El haber llegado al cénit de su madurez política le ha permitido al Gobernador de Salta encontrarse por fin a sí mismo, como esos monjes del Tíbet que viven en permanente búsqueda hasta que la meditación analítica entre montañas de aire muy fino les permite entrar en contacto con el objeto buscado.
El caso es que Juan Manuel Urtubey, tras recorrer un largo camino de penurias interiores, ha descubierto que la mejor forma de estar es no estando; de modo que su última decisión más trascendental ha sido la de huir de Salta la mayor cantidad de veces que sea posible, incluyendo el gran escape, que consiste en tomarse unas anchas vacaciones de sí mismo (y de su cargo) aun cuando se encuentra en territorio provincial.

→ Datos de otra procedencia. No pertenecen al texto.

(** * WhatsAppStickersConverter: a shallow embedding of
      src/WhatsAppStickersConverter.js

    The class turns a set of images into WhatsApp sticker packs.  Its
    methods are embedded as functions of a state-and-exception monad over
    a [World]: the loaded libwebp WebAssembly module (its linear memory
    and its private state), the log of the calls made through [this.api],
    the lines written with [console.error] and the events emitted on the
    [EventEmitter].

    JavaScript numbers that hold pointers, sizes, counts and indices are
    integers here ([Z] or [nat]); the [quality] variable of the encoding
    loop is a binary64 number and is kept as one ([PrimFloat.float]), so
    that [quality -= 0.08] and [Math.ceil(quality * 100)] are the IEEE 754
    operations the engine performs. *)

From Stdlib Require Import ZArith Floats.
From stdpp Require Import base list strings pretty.

Set Warnings "-inexact-float".
#[local] Open Scope Z_scope.

(** ** Values *)

Abbreviation byte := Byte.byte.

(** Errors that reach a [catch] or a promise rejection. *)
Inductive JsError : Type :=
| RangeError                 (* typed-array access outside the buffer *)
| TypeError                  (* property access on undefined or null *)
| InvalidCharacterError      (* [atob] of a string that is not base64 *)
| Error (message : string).  (* [new Error(message)] *)

(** What a collaborator outside this file hands back: an error or a value. *)
Definition result (A : Type) : Type := JsError + A.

Resultado: el Gobernador no gobierna, ni cuando está en Salta ni cuando no lo está. Si sus actos como Gobernador son completamente desconocidos para la ciudadanía cuando se encuentra fuera de Salta, cuando por esas casualidades se encuentra por aquí, sus actos y sus decisiones pasan por ser completamente intrascendentes.
Urtubey cierra así su círculo de espiritualidad, o cree cerrarlo, porque en realidad su arrogancia como gobernante-no-gobernante no le permite advertir que su larga ausencia (exterior o interior) está propiciando el crecimiento bajo sus pies de una flora verdosa, que por el momento parece un microbasural bacteriano, pero que a poco que se organice puede hacerle bastante amargos los dos años y meses que le quedan para despedirse del cargo.
Como esas veleidosas reinas de belleza a las que no les alcanza la talla para convertirse en «misses» y solo aspiran a la dudosa recompensa de ser declaradas «miss simpatía», el Gobernador, consciente de que sus tres gobiernos pasarán a la historia como los peores que ha tenido Salta nunca, ha pensado que es mejor que sus desvelos se canalicen hacia aspectos un poco más livianos de la realidad, como el pasar como el gobernador «más lindo», el más glamouroso o el que más minutos de televisión ha conseguido.
Pero no todos los salteños viven de folletines, y algunos cientos de ellos -quizá miles- prefieren tener a un Gobernador que gobierne y no un lechuguino que pasee vanidosamente su figura como si fuese un objeto de culto.
Cuando termine su tercer mandato, Urtubey no habrá aportado nada original a la política de Salta. Al menos Romero dejó dos reformas constitucionales, la una más tramposa que la otra. Pero cuando el actual Gobernador, completamente ágrafo, no habrá dejado ningún escrito cuando se marche; tampoco se le conoce un pensamiento original. Ni siquiera aportaciones doctrinarias, innovadoras o al uso. Nada. Gobernadores ladinos y pícaros hemos tenido antes, y han sido incluso más ladinos y más pícaros que este.
De todos modos, pecaríamos de injustos si no reconociésemos que Urtubey hizo un formidable aporte a la frivolidad republicana al proclamar aquello de que «Lo que tiene de bueno el ser Gobernador es que decís cualquier cosa que se te viene a la cabeza y los boludos te aplauden».
De todas las ausencias conocidas del Gobernador de Salta, la más peligrosa, sin dudas, es la interior, porque es la que provoca en los salteños una especie de efecto placebo.
En estos tiempos que vivimos, en los que -como decía Bertolt Brecht- nos vemos obligados a luchar por lo que es evidente, tenemos que admitir que la delicada lucha que libra hoy el Gobernador de Salta para entrar en la historia, llevándose varias materias a marzo, está también atravesada por esa otra genial frase del dramaturgo alemán que dice: «La raza humana tiende a recordar los abusos a los que ha sido sometida en lugar de recordar las caricias. ¿Qué queda de los besos? Las heridas, sin embargo, dejan cicatrices».
De su Gobernador «más lindo», los salteños del mañana solo recordarán dos cosas: sus ausencias y las cicatrices.